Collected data
--- START ---

Definition setJokeResponse (j : string) (p : Page) : Page :=
  {| transcription := transcription p;
     jokeResponse := j;
     streamingAudioRef := streamingAudioRef p;
     started := started p |}.

Definition setStreaming (s : option Streaming) (p : Page) : Page :=
  {| transcription := transcription p;
     jokeResponse := jokeResponse p;
     streamingAudioRef := s;
     started := started p |}.

Definition play (a : Playback) (p : Page) : Page :=
  {| transcription := transcription p;
     jokeResponse := jokeResponse p;
     streamingAudioRef := streamingAudioRef p;
     started := (started p ++ [a])%list |}.

(** Truthiness of a string, and of a field that may be undefined. *)
Definition truthy (s : string) : bool := negb (s =? "").

Definition present (field : option string) : bool :=
  match field with
  | Some s => truthy s
  | None => false
  end.

(** The text [atob] is given: [undefined] is converted to a string. *)
Definition toStr (field : option string) : string := default "undefined" field.

(** [a === b] on session ids. *)
Definition same_session (a b : option string) : bool := bool_decide (a = b).

(** [playStreamingAudio(chunks, audioType)]: a RangeError in the combining
    loop would be caught and nothing started. *)
Definition playStreamingAudio (cs : list Uint8Array) (audioType : string) (p : Page)
  : Page :=
  match combine cs with
  | Some combinedArray => play (FromChunks combinedArray audioType) p
  | None => p
  end.

Section OnMessage.
Variable atob : string -> option Uint8Array.

(** The [try] blocks that decode a whole audio and start it. *)
Definition playDecoded (field : option string) (p : Page) : Page :=
  match atob (toStr field) with
  | Some audioBytes => play (FromMessage audioBytes) p
  | None => p
  end.

(** [ws.onmessage], on the outcome of [JSON.parse(event.data)] ([None] when
    it throws); the branches are tested in the order of the source. *)
Definition onmessage (p : Page) (parsed : option Message) : Page :=
  match parsed with
  | None => p
  | Some data =>
      if type data =? "transcription" then
        setTranscription (text data) p
      else if type data =? "joke_response" then
        setTranscription (original_text data) (setJokeResponse (joke data) p)
      else if type data =? "music_response" then
        setTranscription (original_text data) (setJokeResponse (joke_message data) p)
      else if type data =? "joke_tts_failed" then
        setJokeResponse (joke_text data) p
      else if type data =? "expression_result" then
        let p1 :=
          if truthy (facial_joke data) then
            let p' := setJokeResponse (facial_joke data) p in
            if facial_joke_streaming data
            then setStreaming (Some {| chunks := [];
                                       sessionId := session_id data;
                                       type_ := "facial_joke" |}) p'
            else p'
          else p in
        if present (facial_joke_audio data) && negb (facial_joke_streaming data)
        then playDecoded (facial_joke_audio data) p1
        else p1
      else if ((type data =? "joke_audio") || (type data =? "music_audio"))
              && present (audio_data data) then
        playDecoded (audio_data data) p
      else if (type data =? "joke_response") && streaming data then
        setStreaming (Some {| chunks := [];
                              sessionId := session_id data;
                              type_ := "joke" |})
          (setTranscription (original_text data) (setJokeResponse (joke_text data) p))
      else if (type data =? "joke_audio_chunk")
              || (type data =? "facial_joke_audio_chunk") then
        match streamingAudioRef p with
        | Some st =>
            if same_session (sessionId st) (session_id data) then
              match atob (toStr (chunk_data data)) with
              | Some chunkBytes =>
                  setStreaming (Some {| chunks := (chunks st ++ [chunkBytes])%list;
                                        sessionId := sessionId st;
                                        type_ := type_ st |}) p
              | None => p
              end
            else p
        | None =>
            setStreaming (Some {| chunks := [];
                                  sessionId := session_id data;
                                  type_ := "joke" |}) p
        end
      else if (type data =? "joke_audio_end")
              || (type data =? "facial_joke_audio_end") then
        match streamingAudioRef p with
        | Some st =>
            if same_session (sessionId st) (session_id data)
            then setStreaming None (playStreamingAudio (chunks st) (type_ st) p)
            else p
        | None => p
        end
      else p
  end.

(** Messages as they arrive, all of them parsed. *)
Definition receive (p : Page) (messages : list Message) : Page :=
  foldl onmessage p (Some <$> messages).

(** The chunks of a run of messages that [atob] decodes. *)
Definition decoded (messages : list Message) : list Uint8Array :=
  omap (fun data => atob (toStr (chunk_data data))) messages.

End OnMessage.

End page.

(** * Vocabulary of the statements *)

Section TransportVocabulary.
Import AudioStreamingService.

(** The callbacks an event has, none when the event is unknown. *)
Definition registered (event : string) (s : Service) : list Callback :=
  default [] (listeners s !! event).

(** The calls [emit] makes when it reaches every callback of [cbs]. *)
Definition calls_of {Payload : Type} (cbs : list Callback) (payload : Payload)
  : list (Callback * Payload) :=
  map (fun cb => (cb, payload)) cbs.

(** The last [maxChunksInMemory] elements of a list. *)
Definition most_recent (l : list AudioChunk) : list AudioChunk :=
  drop (length l - AUDIO_CONFIG.chunking.maxChunksInMemory) l.

(** The [k]-th chunk (from 0) of a simulation, built at time [t]. *)
Definition simulated_chunk (k : nat) (t : Z) : AudioChunk :=
  {| data := mockM4AHeader;
     index := Z.of_nat k;
     timestamp := t;
     duration := AUDIO_CONFIG.chunking.chunkDurationMs;
     format := "m4a" |}.

(** No subscriber of 'incoming_audio_chunk' throws, whatever the chunk. *)
Definition subscribers_return
  (behaviour : AudioStreamingService.Callback -> AudioChunk -> Completion)
  (s : AudioStreamingService.Service) : Prop :=
  Forall (fun cb => forall c, behaviour cb c = Normal)
         (registered "incoming_audio_chunk" s).

End TransportVocabulary.

Section PlaybackVocabulary.
Import useAudioPlayback.

(** Everything [stopPlayback] is meant to leave behind. *)
Definition stopped (h : Hook) : Prop :=
  audioQueueRef h = [] /\
  soundRef h = None /\
  bufferedChunks h = 0 /\
  isPlaying h = false /\
  isProcessingRef h = false /\
  playbackState h = IDLE.

(** The state while the first chunks are only being collected. *)
Definition collecting (cs : list AudioChunk) : System :=
  {| hook := setBufferedChunks (length cs) (setAudioQueueRef cs initial);
     tasks := [] |}.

--- END ---

→ YOUR OBJECTIVE
The entries shown above must be restated word for word.

→ SOLVED PROBLEM
Definition setJokeResponse (j : string) (p : Page) : Page :=
  {| transcription := transcription p;
     jokeResponse := j;
     streamingAudioRef := streamingAudioRef p;
     started := started p |}.

Definition setStreaming (s : option Streaming) (p : Page) : Page :=
  {| transcription := transcription p;
     jokeResponse := jokeResponse p;
     streamingAudioRef := s;
     started := started p |}.

Definition play (a : Playback) (p : Page) : Page :=
  {| transcription := transcription p;
     jokeResponse := jokeResponse p;
     streamingAudioRef := streamingAudioRef p;
     started := (started p ++ [a])%list |}.

(** Truthiness of a string, and of a field that may be undefined. *)
Definition truthy (s : string) : bool := negb (s =? "").

Definition present (field : option string) : bool :=
  match field with
  | Some s => truthy s
  | None => false
  end.

(** The text [atob] is given: [undefined] is converted to a string. *)
Definition toStr (field : option string) : string := default "undefined" field.

(** [a === b] on session ids. *)
Definition same_session (a b : option string) : bool := bool_decide (a = b).

(** [playStreamingAudio(chunks, audioType)]: a RangeError in the combining
    loop would be caught and nothing started. *)
Definition playStreamingAudio (cs : list Uint8Array) (audioType : string) (p : Page)
  : Page :=
  match combine cs with
  | Some combinedArray => play (FromChunks combinedArray audioType) p
  | None => p
  end.

Section OnMessage.
Variable atob : string -> option Uint8Array.

(** The [try] blocks that decode a whole audio and start it. *)
Definition playDecoded (field : option string) (p : Page) : Page :=
  match atob (toStr field) with
  | Some audioBytes => play (FromMessage audioBytes) p
  | None => p
  end.

(** [ws.onmessage], on the outcome of [JSON.parse(event.data)] ([None] when
    it throws); the branches are tested in the order of the source. *)
Definition onmessage (p : Page) (parsed : option Message) : Page :=
  match parsed with
  | None => p
  | Some data =>
      if type data =? "transcription" then
        setTranscription (text data) p
      else if type data =? "joke_response" then
        setTranscription (original_text data) (setJokeResponse (joke data) p)
      else if type data =? "music_response" then
        setTranscription (original_text data) (setJokeResponse (joke_message data) p)
      else if type data =? "joke_tts_failed" then
        setJokeResponse (joke_text data) p
      else if type data =? "expression_result" then
        let p1 :=
          if truthy (facial_joke data) then
            let p' := setJokeResponse (facial_joke data) p in
            if facial_joke_streaming data
            then setStreaming (Some {| chunks := [];
                                       sessionId := session_id data;
                                       type_ := "facial_joke" |}) p'
            else p'
          else p in
        if present (facial_joke_audio data) && negb (facial_joke_streaming data)
        then playDecoded (facial_joke_audio data) p1
        else p1
      else if ((type data =? "joke_audio") || (type data =? "music_audio"))
              && present (audio_data data) then
        playDecoded (audio_data data) p
      else if (type data =? "joke_response") && streaming data then
        setStreaming (Some {| chunks := [];
                              sessionId := session_id data;
                              type_ := "joke" |})
          (setTranscription (original_text data) (setJokeResponse (joke_text data) p))
      else if (type data =? "joke_audio_chunk")
              || (type data =? "facial_joke_audio_chunk") then
        match streamingAudioRef p with
        | Some st =>
            if same_session (sessionId st) (session_id data) then
              match atob (toStr (chunk_data data)) with
              | Some chunkBytes =>
                  setStreaming (Some {| chunks := (chunks st ++ [chunkBytes])%list;
                                        sessionId := sessionId st;
                                        type_ := type_ st |}) p
              | None => p
              end
            else p
        | None =>
            setStreaming (Some {| chunks := [];
                                  sessionId := session_id data;
                                  type_ := "joke" |}) p
        end
      else if (type data =? "joke_audio_end")
              || (type data =? "facial_joke_audio_end") then
        match streamingAudioRef p with
        | Some st =>
            if same_session (sessionId st) (session_id data)
            then setStreaming None (playStreamingAudio (chunks st) (type_ st) p)
            else p
        | None => p
        end
      else p
  end.

(** Messages as they arrive, all of them parsed. *)
Definition receive (p : Page) (messages : list Message) : Page :=
  foldl onmessage p (Some <$> messages).

(** The chunks of a run of messages that [atob] decodes. *)
Definition decoded (messages : list Message) : list Uint8Array :=
  omap (fun data => atob (toStr (chunk_data data))) messages.

End OnMessage.

End page.

(** * Vocabulary of the statements *)

Section TransportVocabulary.
Import AudioStreamingService.

(** The callbacks an event has, none when the event is unknown. *)
Definition registered (event : string) (s : Service) : list Callback :=
  default [] (listeners s !! event).

(** The calls [emit] makes when it reaches every callback of [cbs]. *)
Definition calls_of {Payload : Type} (cbs : list Callback) (payload : Payload)
  : list (Callback * Payload) :=
  map (fun cb => (cb, payload)) cbs.

(** The last [maxChunksInMemory] elements of a list. *)
Definition most_recent (l : list AudioChunk) : list AudioChunk :=
  drop (length l - AUDIO_CONFIG.chunking.maxChunksInMemory) l.

(** The [k]-th chunk (from 0) of a simulation, built at time [t]. *)
Definition simulated_chunk (k : nat) (t : Z) : AudioChunk :=
  {| data := mockM4AHeader;
     index := Z.of_nat k;
     timestamp := t;
     duration := AUDIO_CONFIG.chunking.chunkDurationMs;
     format := "m4a" |}.

(** No subscriber of 'incoming_audio_chunk' throws, whatever the chunk. *)
Definition subscribers_return
  (behaviour : AudioStreamingService.Callback -> AudioChunk -> Completion)
  (s : AudioStreamingService.Service) : Prop :=
  Forall (fun cb => forall c, behaviour cb c = Normal)
         (registered "incoming_audio_chunk" s).

End TransportVocabulary.

Section PlaybackVocabulary.
Import useAudioPlayback.

(** Everything [stopPlayback] is meant to leave behind. *)
Definition stopped (h : Hook) : Prop :=
  audioQueueRef h = [] /\
  soundRef h = None /\
  bufferedChunks h = 0 /\
  isPlaying h = false /\
  isProcessingRef h = false /\
  playbackState h = IDLE.

(** The state while the first chunks are only being collected. *)
Definition collecting (cs : list AudioChunk) : System :=
  {| hook := setBufferedChunks (length cs) (setAudioQueueRef cs initial);
     tasks := [] |}.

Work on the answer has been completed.